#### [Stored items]

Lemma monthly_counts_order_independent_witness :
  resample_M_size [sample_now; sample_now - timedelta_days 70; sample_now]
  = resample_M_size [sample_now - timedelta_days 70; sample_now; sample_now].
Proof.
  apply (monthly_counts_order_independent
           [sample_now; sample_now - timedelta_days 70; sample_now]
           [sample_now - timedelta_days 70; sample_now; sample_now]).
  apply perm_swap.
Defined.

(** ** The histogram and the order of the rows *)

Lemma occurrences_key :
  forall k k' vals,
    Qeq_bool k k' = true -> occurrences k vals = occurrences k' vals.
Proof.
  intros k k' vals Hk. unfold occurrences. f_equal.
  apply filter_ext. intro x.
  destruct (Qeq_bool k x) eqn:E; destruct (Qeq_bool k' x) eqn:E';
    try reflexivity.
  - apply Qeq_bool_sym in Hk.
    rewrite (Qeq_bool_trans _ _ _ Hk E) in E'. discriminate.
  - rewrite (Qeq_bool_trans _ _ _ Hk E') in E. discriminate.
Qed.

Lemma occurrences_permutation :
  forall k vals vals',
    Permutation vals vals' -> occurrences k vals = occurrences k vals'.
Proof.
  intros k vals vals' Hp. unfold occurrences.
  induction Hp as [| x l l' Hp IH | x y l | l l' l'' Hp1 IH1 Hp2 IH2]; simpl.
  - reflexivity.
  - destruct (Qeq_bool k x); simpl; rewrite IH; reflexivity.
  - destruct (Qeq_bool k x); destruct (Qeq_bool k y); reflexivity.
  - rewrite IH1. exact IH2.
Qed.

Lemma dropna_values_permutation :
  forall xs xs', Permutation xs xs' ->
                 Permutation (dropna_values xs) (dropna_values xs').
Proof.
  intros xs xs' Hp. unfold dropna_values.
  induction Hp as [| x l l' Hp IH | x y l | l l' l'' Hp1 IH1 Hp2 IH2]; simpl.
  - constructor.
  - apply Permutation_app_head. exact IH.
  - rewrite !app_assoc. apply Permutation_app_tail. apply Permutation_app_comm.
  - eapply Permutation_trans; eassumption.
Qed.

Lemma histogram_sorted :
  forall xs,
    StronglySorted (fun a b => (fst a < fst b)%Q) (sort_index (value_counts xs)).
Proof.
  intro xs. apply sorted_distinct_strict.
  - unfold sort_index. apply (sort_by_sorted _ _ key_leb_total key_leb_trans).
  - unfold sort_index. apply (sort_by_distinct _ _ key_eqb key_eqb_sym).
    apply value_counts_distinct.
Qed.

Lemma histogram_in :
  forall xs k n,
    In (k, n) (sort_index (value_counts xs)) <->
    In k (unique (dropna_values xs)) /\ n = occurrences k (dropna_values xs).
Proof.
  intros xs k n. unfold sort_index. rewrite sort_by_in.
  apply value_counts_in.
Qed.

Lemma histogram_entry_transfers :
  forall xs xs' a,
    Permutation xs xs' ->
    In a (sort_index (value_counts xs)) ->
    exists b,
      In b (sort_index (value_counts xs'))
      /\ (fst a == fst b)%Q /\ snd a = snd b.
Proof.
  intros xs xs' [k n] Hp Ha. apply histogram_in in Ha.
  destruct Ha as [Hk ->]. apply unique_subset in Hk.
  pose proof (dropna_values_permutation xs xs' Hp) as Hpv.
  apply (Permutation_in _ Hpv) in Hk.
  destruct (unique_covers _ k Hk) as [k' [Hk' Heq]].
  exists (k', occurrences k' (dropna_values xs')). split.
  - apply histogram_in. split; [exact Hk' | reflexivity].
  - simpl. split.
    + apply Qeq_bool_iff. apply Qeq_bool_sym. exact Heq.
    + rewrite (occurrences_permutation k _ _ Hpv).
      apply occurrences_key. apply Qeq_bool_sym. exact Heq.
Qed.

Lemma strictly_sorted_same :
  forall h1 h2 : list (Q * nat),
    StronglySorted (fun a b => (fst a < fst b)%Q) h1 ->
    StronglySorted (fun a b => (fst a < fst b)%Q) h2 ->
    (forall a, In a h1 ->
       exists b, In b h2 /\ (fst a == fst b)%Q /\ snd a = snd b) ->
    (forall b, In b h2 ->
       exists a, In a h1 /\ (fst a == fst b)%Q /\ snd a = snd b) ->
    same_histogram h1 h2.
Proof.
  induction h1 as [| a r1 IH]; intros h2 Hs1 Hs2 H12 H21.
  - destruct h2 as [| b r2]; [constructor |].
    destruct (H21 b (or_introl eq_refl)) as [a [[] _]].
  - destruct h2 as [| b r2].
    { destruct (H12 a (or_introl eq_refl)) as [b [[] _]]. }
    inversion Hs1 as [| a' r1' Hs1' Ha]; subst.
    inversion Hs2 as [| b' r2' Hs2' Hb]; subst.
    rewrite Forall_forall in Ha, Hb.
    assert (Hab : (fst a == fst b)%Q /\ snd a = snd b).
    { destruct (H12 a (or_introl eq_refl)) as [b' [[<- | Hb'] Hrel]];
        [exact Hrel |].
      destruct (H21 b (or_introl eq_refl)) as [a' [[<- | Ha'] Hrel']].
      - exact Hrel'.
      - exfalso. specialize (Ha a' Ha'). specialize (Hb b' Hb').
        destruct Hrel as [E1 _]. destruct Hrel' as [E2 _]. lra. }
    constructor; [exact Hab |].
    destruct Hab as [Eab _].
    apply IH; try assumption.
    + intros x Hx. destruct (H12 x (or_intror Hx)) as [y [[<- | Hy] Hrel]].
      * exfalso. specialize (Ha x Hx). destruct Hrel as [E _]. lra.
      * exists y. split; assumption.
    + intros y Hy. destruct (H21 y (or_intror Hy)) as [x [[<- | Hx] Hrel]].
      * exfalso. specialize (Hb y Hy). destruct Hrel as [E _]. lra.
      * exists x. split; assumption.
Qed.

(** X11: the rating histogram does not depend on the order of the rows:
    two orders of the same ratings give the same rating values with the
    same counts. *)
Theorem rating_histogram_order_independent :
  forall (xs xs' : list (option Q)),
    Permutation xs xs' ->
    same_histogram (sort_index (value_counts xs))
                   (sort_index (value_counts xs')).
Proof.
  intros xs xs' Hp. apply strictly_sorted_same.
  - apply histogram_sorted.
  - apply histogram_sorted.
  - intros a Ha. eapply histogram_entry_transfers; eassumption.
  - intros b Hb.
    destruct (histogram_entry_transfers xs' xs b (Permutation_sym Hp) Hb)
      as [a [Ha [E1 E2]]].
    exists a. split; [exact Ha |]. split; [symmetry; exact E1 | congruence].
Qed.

#### [WHAT THE TASK ASKS]
Taking the records above, retype every line from the one with "exists b, In" down to the one with "inversion Hs1 as", exactly and with nothing else.

#### [ANSWER SPACE]
       exists b, In b h2 /\ (fst a == fst b)%Q /\ snd a = snd b) ->
    (forall b, In b h2 ->
       exists a, In a h1 /\ (fst a == fst b)%Q /\ snd a = snd b) ->
    same_histogram h1 h2.
Proof.
  induction h1 as [| a r1 IH]; intros h2 Hs1 Hs2 H12 H21.
  - destruct h2 as [| b r2]; [constructor |].
    destruct (H21 b (or_introl eq_refl)) as [a [[] _]].
  - destruct h2 as [| b r2].
    { destruct (H12 a (or_introl eq_refl)) as [b [[] _]]. }
    inversion Hs1 as [| a' r1' Hs1' Ha]; subst.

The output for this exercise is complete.